Collected data:
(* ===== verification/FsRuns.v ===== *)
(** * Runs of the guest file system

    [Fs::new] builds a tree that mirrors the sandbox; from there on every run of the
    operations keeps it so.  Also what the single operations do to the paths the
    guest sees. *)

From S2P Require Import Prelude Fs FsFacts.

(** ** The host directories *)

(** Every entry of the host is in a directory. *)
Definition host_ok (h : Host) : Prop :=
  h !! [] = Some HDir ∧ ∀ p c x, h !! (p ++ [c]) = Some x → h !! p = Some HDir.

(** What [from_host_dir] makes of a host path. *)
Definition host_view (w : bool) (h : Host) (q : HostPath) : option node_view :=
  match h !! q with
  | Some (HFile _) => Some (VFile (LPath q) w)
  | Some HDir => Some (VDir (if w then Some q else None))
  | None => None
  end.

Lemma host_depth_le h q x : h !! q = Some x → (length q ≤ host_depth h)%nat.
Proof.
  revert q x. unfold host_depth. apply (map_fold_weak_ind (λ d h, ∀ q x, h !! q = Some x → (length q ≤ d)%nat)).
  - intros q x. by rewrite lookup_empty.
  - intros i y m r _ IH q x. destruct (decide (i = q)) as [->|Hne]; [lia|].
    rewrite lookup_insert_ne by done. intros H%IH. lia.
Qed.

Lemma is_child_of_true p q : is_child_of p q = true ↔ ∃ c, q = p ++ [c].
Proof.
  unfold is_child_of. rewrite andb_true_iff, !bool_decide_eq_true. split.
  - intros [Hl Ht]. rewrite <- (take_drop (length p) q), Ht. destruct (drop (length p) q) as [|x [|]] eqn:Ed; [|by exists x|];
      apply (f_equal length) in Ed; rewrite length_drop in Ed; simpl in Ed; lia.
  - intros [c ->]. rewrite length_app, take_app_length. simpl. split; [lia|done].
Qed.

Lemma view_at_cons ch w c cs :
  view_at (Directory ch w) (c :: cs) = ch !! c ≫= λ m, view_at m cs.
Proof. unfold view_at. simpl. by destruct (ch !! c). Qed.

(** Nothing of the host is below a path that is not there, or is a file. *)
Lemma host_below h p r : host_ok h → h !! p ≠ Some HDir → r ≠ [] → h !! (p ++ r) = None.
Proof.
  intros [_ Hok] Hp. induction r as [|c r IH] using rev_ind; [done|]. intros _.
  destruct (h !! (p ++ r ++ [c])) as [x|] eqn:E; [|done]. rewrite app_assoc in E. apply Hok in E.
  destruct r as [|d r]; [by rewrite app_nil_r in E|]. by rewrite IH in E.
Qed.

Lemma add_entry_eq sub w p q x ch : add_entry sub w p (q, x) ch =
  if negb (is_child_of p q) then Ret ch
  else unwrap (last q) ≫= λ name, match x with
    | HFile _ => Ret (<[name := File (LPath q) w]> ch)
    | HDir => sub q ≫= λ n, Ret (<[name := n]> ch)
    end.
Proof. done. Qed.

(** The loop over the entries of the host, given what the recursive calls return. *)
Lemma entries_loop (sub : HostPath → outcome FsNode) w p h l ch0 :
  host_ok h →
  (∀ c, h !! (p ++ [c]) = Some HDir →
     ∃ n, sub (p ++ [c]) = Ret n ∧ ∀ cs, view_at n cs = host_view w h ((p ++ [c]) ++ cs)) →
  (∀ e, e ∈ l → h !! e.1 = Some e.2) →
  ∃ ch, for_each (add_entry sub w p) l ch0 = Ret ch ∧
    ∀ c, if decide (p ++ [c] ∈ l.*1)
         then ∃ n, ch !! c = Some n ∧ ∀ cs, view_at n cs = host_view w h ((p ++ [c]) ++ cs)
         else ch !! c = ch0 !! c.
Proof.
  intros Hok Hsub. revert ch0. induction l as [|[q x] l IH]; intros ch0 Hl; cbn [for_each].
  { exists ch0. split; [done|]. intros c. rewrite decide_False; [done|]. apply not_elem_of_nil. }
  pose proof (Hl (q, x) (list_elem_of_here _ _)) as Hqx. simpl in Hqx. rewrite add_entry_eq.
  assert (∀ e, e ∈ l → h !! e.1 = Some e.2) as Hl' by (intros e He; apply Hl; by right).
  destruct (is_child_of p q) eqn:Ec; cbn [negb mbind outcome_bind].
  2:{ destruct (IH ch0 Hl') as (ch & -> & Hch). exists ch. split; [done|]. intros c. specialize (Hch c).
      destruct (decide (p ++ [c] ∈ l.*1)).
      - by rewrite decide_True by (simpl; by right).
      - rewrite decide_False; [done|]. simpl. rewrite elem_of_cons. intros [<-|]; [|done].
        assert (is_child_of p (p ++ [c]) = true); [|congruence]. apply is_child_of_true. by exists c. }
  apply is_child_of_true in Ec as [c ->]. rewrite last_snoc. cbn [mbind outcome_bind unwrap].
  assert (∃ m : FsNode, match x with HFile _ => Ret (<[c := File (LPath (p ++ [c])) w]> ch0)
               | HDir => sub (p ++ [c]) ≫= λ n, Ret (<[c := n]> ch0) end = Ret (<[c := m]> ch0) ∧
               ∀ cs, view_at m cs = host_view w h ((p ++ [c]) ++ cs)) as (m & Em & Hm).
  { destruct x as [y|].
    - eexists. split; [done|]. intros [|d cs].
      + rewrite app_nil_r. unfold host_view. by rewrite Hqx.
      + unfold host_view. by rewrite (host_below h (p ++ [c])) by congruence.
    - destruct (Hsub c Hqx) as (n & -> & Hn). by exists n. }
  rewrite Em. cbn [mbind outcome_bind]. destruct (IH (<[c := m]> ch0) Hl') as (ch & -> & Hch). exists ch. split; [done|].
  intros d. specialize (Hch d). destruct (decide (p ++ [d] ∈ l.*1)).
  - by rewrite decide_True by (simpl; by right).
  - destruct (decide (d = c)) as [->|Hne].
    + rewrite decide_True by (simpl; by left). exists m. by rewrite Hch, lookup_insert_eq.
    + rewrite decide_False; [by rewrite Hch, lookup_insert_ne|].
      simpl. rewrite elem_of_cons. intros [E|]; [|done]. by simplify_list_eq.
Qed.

---

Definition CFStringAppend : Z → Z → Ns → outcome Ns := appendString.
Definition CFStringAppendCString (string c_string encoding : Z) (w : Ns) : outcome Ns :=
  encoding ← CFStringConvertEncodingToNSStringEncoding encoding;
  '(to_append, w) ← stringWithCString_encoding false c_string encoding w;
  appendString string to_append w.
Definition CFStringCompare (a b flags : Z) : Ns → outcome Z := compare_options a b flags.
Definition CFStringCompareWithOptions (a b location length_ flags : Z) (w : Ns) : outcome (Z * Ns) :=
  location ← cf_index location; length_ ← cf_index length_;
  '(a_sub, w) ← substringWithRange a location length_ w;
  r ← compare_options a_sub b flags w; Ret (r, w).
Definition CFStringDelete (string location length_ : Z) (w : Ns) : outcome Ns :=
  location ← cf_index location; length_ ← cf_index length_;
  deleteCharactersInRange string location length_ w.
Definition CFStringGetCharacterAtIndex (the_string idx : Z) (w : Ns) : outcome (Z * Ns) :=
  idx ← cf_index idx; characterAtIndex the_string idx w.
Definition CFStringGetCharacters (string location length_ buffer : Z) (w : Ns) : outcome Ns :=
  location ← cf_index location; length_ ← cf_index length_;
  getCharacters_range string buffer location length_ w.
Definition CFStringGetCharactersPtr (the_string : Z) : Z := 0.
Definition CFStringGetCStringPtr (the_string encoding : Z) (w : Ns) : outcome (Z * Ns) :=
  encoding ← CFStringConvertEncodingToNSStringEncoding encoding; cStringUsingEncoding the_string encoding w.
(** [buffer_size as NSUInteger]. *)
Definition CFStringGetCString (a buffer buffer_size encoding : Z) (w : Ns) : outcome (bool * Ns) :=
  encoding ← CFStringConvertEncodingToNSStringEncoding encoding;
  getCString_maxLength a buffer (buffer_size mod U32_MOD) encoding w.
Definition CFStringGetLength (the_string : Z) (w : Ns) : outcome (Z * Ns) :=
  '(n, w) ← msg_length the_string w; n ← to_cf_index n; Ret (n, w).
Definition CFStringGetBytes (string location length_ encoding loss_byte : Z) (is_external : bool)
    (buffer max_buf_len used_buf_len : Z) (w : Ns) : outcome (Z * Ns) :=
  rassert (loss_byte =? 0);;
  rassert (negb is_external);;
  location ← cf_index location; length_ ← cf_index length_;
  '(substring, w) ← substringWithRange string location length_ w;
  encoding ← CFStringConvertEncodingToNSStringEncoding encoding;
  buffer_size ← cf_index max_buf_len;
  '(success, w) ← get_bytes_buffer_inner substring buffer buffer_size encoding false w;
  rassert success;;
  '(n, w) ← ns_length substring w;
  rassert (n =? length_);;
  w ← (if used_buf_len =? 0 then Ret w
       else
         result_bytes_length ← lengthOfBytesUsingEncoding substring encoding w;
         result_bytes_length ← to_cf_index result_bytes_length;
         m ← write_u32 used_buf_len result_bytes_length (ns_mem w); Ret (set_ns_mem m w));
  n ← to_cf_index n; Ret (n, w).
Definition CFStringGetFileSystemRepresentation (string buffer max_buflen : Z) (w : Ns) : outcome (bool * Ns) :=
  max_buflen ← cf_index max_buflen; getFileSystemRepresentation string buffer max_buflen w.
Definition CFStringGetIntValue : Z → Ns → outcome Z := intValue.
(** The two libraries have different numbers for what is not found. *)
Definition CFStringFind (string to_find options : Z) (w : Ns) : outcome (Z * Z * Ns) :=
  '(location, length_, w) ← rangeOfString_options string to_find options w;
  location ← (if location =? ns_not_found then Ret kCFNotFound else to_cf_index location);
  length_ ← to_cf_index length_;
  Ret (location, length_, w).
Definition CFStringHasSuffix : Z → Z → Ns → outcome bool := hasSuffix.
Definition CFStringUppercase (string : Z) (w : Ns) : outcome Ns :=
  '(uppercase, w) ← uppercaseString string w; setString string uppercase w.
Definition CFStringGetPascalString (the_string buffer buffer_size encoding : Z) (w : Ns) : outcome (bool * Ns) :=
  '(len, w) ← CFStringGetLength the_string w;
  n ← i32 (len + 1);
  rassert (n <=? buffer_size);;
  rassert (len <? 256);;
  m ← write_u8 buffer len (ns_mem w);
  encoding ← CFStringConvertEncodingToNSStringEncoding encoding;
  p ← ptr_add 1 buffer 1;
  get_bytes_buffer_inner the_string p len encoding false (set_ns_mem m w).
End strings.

---

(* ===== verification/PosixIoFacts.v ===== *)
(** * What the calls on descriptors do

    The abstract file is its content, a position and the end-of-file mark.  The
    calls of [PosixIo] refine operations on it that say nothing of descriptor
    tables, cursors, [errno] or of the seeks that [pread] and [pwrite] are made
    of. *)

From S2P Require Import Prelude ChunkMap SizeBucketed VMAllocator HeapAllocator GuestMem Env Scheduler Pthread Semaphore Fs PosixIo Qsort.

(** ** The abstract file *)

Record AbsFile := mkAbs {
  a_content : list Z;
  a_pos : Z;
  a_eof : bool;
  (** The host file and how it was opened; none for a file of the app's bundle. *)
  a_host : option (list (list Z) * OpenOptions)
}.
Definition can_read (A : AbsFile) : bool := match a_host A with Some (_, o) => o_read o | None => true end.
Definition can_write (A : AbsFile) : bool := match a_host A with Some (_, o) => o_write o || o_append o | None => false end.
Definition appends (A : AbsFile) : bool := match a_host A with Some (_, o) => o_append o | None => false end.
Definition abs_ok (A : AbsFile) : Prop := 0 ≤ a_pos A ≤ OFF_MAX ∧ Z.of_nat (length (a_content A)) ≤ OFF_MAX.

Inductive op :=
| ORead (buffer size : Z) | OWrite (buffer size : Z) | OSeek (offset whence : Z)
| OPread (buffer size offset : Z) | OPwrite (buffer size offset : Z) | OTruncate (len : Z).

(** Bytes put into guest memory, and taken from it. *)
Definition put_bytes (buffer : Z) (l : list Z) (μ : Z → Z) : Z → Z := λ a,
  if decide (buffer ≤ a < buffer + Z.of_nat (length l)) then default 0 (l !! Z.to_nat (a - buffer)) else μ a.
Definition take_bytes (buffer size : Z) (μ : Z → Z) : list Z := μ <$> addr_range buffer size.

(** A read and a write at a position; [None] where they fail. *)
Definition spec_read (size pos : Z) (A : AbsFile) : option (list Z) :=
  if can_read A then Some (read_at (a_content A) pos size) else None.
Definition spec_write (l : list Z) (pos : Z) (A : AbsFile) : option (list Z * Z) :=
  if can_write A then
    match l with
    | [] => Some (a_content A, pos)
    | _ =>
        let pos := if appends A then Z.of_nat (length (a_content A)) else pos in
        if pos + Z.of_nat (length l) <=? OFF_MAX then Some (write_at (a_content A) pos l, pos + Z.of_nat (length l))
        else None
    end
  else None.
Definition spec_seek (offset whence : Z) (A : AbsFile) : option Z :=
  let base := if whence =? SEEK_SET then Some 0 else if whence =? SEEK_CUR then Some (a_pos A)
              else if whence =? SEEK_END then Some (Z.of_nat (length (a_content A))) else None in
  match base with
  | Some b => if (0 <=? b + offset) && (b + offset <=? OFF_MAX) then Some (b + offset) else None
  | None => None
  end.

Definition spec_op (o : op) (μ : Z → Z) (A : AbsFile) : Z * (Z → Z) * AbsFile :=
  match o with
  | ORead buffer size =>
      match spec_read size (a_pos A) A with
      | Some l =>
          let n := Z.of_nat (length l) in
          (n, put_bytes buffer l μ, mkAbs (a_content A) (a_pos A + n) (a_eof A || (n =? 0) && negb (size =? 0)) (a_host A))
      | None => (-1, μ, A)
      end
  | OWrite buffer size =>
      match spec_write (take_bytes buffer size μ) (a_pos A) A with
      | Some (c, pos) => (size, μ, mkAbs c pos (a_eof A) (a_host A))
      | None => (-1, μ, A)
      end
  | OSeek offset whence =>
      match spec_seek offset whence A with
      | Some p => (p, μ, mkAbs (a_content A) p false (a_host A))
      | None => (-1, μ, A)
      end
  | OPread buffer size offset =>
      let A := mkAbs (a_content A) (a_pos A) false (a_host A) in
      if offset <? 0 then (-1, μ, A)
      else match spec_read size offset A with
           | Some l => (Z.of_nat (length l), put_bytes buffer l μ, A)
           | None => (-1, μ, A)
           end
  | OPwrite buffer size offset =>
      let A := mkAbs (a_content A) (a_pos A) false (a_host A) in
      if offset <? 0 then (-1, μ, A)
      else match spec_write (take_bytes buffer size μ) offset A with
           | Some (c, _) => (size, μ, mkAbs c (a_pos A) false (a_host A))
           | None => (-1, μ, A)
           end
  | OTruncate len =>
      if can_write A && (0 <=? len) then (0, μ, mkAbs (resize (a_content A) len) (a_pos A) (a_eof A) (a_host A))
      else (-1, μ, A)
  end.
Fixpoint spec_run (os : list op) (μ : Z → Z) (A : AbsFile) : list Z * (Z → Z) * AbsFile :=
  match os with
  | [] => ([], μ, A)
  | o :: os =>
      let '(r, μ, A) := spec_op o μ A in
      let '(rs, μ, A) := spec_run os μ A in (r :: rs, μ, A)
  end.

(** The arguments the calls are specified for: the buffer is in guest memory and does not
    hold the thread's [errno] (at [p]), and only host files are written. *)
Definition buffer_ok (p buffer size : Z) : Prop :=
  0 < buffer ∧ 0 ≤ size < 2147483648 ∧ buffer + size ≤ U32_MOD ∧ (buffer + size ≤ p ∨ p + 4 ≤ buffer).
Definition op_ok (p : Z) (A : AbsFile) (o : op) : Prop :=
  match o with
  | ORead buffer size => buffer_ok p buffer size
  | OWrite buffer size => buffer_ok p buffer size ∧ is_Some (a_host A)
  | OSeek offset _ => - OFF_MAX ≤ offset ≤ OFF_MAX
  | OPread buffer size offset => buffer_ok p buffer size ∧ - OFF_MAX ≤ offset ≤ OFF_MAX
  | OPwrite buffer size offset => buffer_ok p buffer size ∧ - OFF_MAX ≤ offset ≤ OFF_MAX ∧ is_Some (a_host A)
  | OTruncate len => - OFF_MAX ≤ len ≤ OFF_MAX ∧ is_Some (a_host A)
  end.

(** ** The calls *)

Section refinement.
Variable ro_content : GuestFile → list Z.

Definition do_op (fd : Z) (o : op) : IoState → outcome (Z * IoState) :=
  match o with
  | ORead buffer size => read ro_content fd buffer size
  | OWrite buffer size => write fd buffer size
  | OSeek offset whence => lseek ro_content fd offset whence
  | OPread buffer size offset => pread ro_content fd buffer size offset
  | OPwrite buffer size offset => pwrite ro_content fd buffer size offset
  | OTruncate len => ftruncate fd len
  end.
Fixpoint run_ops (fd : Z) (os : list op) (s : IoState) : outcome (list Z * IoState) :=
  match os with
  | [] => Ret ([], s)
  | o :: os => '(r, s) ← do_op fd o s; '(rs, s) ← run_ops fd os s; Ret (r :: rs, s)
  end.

* _Problem to solve_: Only one stretch of the entries above is wanted: the lines from the one containing "(** ** The calls *)" through the one containing "write fd buffer size". Please reproduce it exactly.

* _Written answer_:
(** ** The calls *)

Section refinement.
Variable ro_content : GuestFile → list Z.

Definition do_op (fd : Z) (o : op) : IoState → outcome (Z * IoState) :=
  match o with
  | ORead buffer size => read ro_content fd buffer size
  | OWrite buffer size => write fd buffer size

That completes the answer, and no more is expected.